REQUIRED WORK - Precise copying is required. Return the data below in full.

LISTED RECORDS -
(* ===== verification/Signal.v ===== *)
(** * Signals ([sys/kern/kern_sig.c], the tables of [sys/sys/signalvar.h])

    A process has the words [p_sig], [p_sigmask], [p_sigignore], [p_sigcatch]
    and [p_ptracesig] in its table entry and the actions, their masks and the
    alternate stack in its u area. They are functions of the table slot,
    beside the entries of [Sched]; an operation on a process also reads its
    entry there, which is where a slot outside the table faults. The words are
    32-bit; a signal [s] is bit [s - 1]. [procaddr] gives the address of an
    entry, which [wait] sleeps on.

    Posting a signal runs, stops or continues its process through [Sched];
    taking one in [issignal] may stop the current process, which ends the
    operation at the context switch: what follows is [issignal_stopped] or
    [issignal_traced]. *)
From stdpp Require Import functions.
From S2P Require Import Prelude Clock Sched Cred.

Definition NSIG : Z := 32.
Definition SIGHUP : Z := 1.
Definition SIGILL : Z := 4.
Definition SIGKILL : Z := 9.
Definition SIGSEGV : Z := 11.
Definition SIGSYS : Z := 12.
Definition SIGSTOP : Z := 17.
Definition SIGTSTP : Z := 18.
Definition SIGCONT : Z := 19.
Definition SIGCHLD : Z := 20.
Definition SIGTTIN : Z := 21.
Definition SIGTTOU : Z := 22.

Definition SIG_DFL : Z := 0.
Definition SIG_IGN : Z := 1.
Definition SIG_CATCH : Z := 2.
Definition SIG_HOLD : Z := 3.

Definition SA_KILL : Z := 0x01.
Definition SA_CORE : Z := 0x02.
Definition SA_STOP : Z := 0x04.
Definition SA_TTYSTOP : Z := 0x08.
Definition SA_IGNORE : Z := 0x10.
Definition SA_CONT : Z := 0x20.

(** The properties, by signal number; the last of the [NSIG + 1] places has no
    initialiser. *)
Definition sigprop : list Z :=
  [0; SA_KILL; SA_KILL; Z.lor SA_KILL SA_CORE; Z.lor SA_KILL SA_CORE; Z.lor SA_KILL SA_CORE; Z.lor SA_KILL SA_CORE;
   Z.lor SA_KILL SA_CORE; Z.lor SA_KILL SA_CORE; SA_KILL; Z.lor SA_KILL SA_CORE; Z.lor SA_KILL SA_CORE; Z.lor SA_KILL SA_CORE;
   SA_KILL; SA_KILL; SA_KILL; SA_IGNORE; SA_STOP; Z.lor SA_STOP SA_TTYSTOP; Z.lor SA_IGNORE SA_CONT; SA_IGNORE;
   Z.lor SA_STOP SA_TTYSTOP; Z.lor SA_STOP SA_TTYSTOP; SA_IGNORE; SA_KILL; SA_KILL; SA_KILL; SA_KILL; SA_IGNORE; SA_IGNORE;
   SA_KILL; SA_KILL; 0].

Definition contsigmask : Z := sigmask SIGCONT.
Definition stopsigmask : Z :=
  Z.lor (Z.lor (sigmask SIGSTOP) (sigmask SIGTSTP)) (Z.lor (sigmask SIGTTIN) (sigmask SIGTTOU)).
Definition sigcantmask : Z := Z.lor (sigmask SIGKILL) (sigmask SIGSTOP).

Definition P_TRACED : Z := 0x0010.
Definition SVFORK : Z := 0x0100.
Definition P_NOCLDSTOP : Z := 0x2000.
Definition NZERO : Z := 0.

Definition ESRCH : Z := 3.
Definition SIG_EINVAL : Z := 22.
Definition SIG_ENOMEM : Z := 12.

(** The C test [x & m]. *)
Definition has (x m : Z) : bool := negb (Z.land x m =? 0).

Record sigproc := Sigproc { p_sig : Z; p_sigmask : Z; p_sigignore : Z; p_sigcatch : Z; p_ptracesig : Z }.

Record sigstk := Sigstk { ss_base : Z; ss_size : Z; ss_flags : Z }.

Record usig := Usig {
  u_signal : list Z; u_sigmask : list Z; u_sigonstack : Z; u_sigintr : Z; u_oldmask : Z; u_psflags : Z;
  u_sigstk : sigstk; u_sigtramp : Z; us_ruid : Z; us_error : Z
}.

(** The signal state: identities and lists of processes, words and u areas. *)
Record sigs := Sigs {
  ids : list cproc;
  allproc : list nat;
  pidhash : list (list nat);
  words : nat -> sigproc;
  us : nat -> usig
}.

Definition set_words (w : sigs) (p : nat) (x : sigproc) : sigs :=
  Sigs (ids w) (allproc w) (pidhash w) (<[p:=x]> (words w)) (us w).
Definition set_us (w : sigs) (p : nat) (x : usig) : sigs :=
  Sigs (ids w) (allproc w) (pidhash w) (words w) (<[p:=x]> (us w)).

Definition set_sig (x : sigproc) (v : Z) : sigproc := Sigproc v (p_sigmask x) (p_sigignore x) (p_sigcatch x) (p_ptracesig x).
Definition set_sigmask (x : sigproc) (v : Z) : sigproc := Sigproc (p_sig x) v (p_sigignore x) (p_sigcatch x) (p_ptracesig x).
Definition set_sigignore (x : sigproc) (v : Z) : sigproc := Sigproc (p_sig x) (p_sigmask x) v (p_sigcatch x) (p_ptracesig x).
Definition set_sigcatch (x : sigproc) (v : Z) : sigproc := Sigproc (p_sig x) (p_sigmask x) (p_sigignore x) v (p_ptracesig x).
Definition set_ptracesig (x : sigproc) (v : Z) : sigproc := Sigproc (p_sig x) (p_sigmask x) (p_sigignore x) (p_sigcatch x) v.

WRITTEN ANSWER -
(* ===== verification/Signal.v ===== *)
(** * Signals ([sys/kern/kern_sig.c], the tables of [sys/sys/signalvar.h])

    A process has the words [p_sig], [p_sigmask], [p_sigignore], [p_sigcatch]
    and [p_ptracesig] in its table entry and the actions, their masks and the
    alternate stack in its u area. They are functions of the table slot,
    beside the entries of [Sched]; an operation on a process also reads its
    entry there, which is where a slot outside the table faults. The words are
    32-bit; a signal [s] is bit [s - 1]. [procaddr] gives the address of an
    entry, which [wait] sleeps on.

    Posting a signal runs, stops or continues its process through [Sched];
    taking one in [issignal] may stop the current process, which ends the
    operation at the context switch: what follows is [issignal_stopped] or
    [issignal_traced]. *)
From stdpp Require Import functions.
From S2P Require Import Prelude Clock Sched Cred.

Definition NSIG : Z := 32.
Definition SIGHUP : Z := 1.
Definition SIGILL : Z := 4.
Definition SIGKILL : Z := 9.
Definition SIGSEGV : Z := 11.
Definition SIGSYS : Z := 12.
Definition SIGSTOP : Z := 17.
Definition SIGTSTP : Z := 18.
Definition SIGCONT : Z := 19.
Definition SIGCHLD : Z := 20.
Definition SIGTTIN : Z := 21.
Definition SIGTTOU : Z := 22.

Definition SIG_DFL : Z := 0.
Definition SIG_IGN : Z := 1.
Definition SIG_CATCH : Z := 2.
Definition SIG_HOLD : Z := 3.

Definition SA_KILL : Z := 0x01.
Definition SA_CORE : Z := 0x02.
Definition SA_STOP : Z := 0x04.
Definition SA_TTYSTOP : Z := 0x08.
Definition SA_IGNORE : Z := 0x10.
Definition SA_CONT : Z := 0x20.

(** The properties, by signal number; the last of the [NSIG + 1] places has no
    initialiser. *)
Definition sigprop : list Z :=
  [0; SA_KILL; SA_KILL; Z.lor SA_KILL SA_CORE; Z.lor SA_KILL SA_CORE; Z.lor SA_KILL SA_CORE; Z.lor SA_KILL SA_CORE;
   Z.lor SA_KILL SA_CORE; Z.lor SA_KILL SA_CORE; SA_KILL; Z.lor SA_KILL SA_CORE; Z.lor SA_KILL SA_CORE; Z.lor SA_KILL SA_CORE;
   SA_KILL; SA_KILL; SA_KILL; SA_IGNORE; SA_STOP; Z.lor SA_STOP SA_TTYSTOP; Z.lor SA_IGNORE SA_CONT; SA_IGNORE;
   Z.lor SA_STOP SA_TTYSTOP; Z.lor SA_STOP SA_TTYSTOP; SA_IGNORE; SA_KILL; SA_KILL; SA_KILL; SA_KILL; SA_IGNORE; SA_IGNORE;
   SA_KILL; SA_KILL; 0].

Definition contsigmask : Z := sigmask SIGCONT.
Definition stopsigmask : Z :=
  Z.lor (Z.lor (sigmask SIGSTOP) (sigmask SIGTSTP)) (Z.lor (sigmask SIGTTIN) (sigmask SIGTTOU)).
Definition sigcantmask : Z := Z.lor (sigmask SIGKILL) (sigmask SIGSTOP).

Definition P_TRACED : Z := 0x0010.
Definition SVFORK : Z := 0x0100.
Definition P_NOCLDSTOP : Z := 0x2000.
Definition NZERO : Z := 0.

Definition ESRCH : Z := 3.
Definition SIG_EINVAL : Z := 22.
Definition SIG_ENOMEM : Z := 12.

(** The C test [x & m]. *)
Definition has (x m : Z) : bool := negb (Z.land x m =? 0).

Record sigproc := Sigproc { p_sig : Z; p_sigmask : Z; p_sigignore : Z; p_sigcatch : Z; p_ptracesig : Z }.

Record sigstk := Sigstk { ss_base : Z; ss_size : Z; ss_flags : Z }.

Record usig := Usig {
  u_signal : list Z; u_sigmask : list Z; u_sigonstack : Z; u_sigintr : Z; u_oldmask : Z; u_psflags : Z;
  u_sigstk : sigstk; u_sigtramp : Z; us_ruid : Z; us_error : Z
}.

(** The signal state: identities and lists of processes, words and u areas. *)
Record sigs := Sigs {
  ids : list cproc;
  allproc : list nat;
  pidhash : list (list nat);
  words : nat -> sigproc;
  us : nat -> usig
}.

Definition set_words (w : sigs) (p : nat) (x : sigproc) : sigs :=
  Sigs (ids w) (allproc w) (pidhash w) (<[p:=x]> (words w)) (us w).
Definition set_us (w : sigs) (p : nat) (x : usig) : sigs :=
  Sigs (ids w) (allproc w) (pidhash w) (words w) (<[p:=x]> (us w)).

Definition set_sig (x : sigproc) (v : Z) : sigproc := Sigproc v (p_sigmask x) (p_sigignore x) (p_sigcatch x) (p_ptracesig x).
Definition set_sigmask (x : sigproc) (v : Z) : sigproc := Sigproc (p_sig x) v (p_sigignore x) (p_sigcatch x) (p_ptracesig x).
Definition set_sigignore (x : sigproc) (v : Z) : sigproc := Sigproc (p_sig x) (p_sigmask x) v (p_sigcatch x) (p_ptracesig x).
Definition set_sigcatch (x : sigproc) (v : Z) : sigproc := Sigproc (p_sig x) (p_sigmask x) (p_sigignore x) v (p_ptracesig x).
Definition set_ptracesig (x : sigproc) (v : Z) : sigproc := Sigproc (p_sig x) (p_sigmask x) (p_sigignore x) (p_sigcatch x) v.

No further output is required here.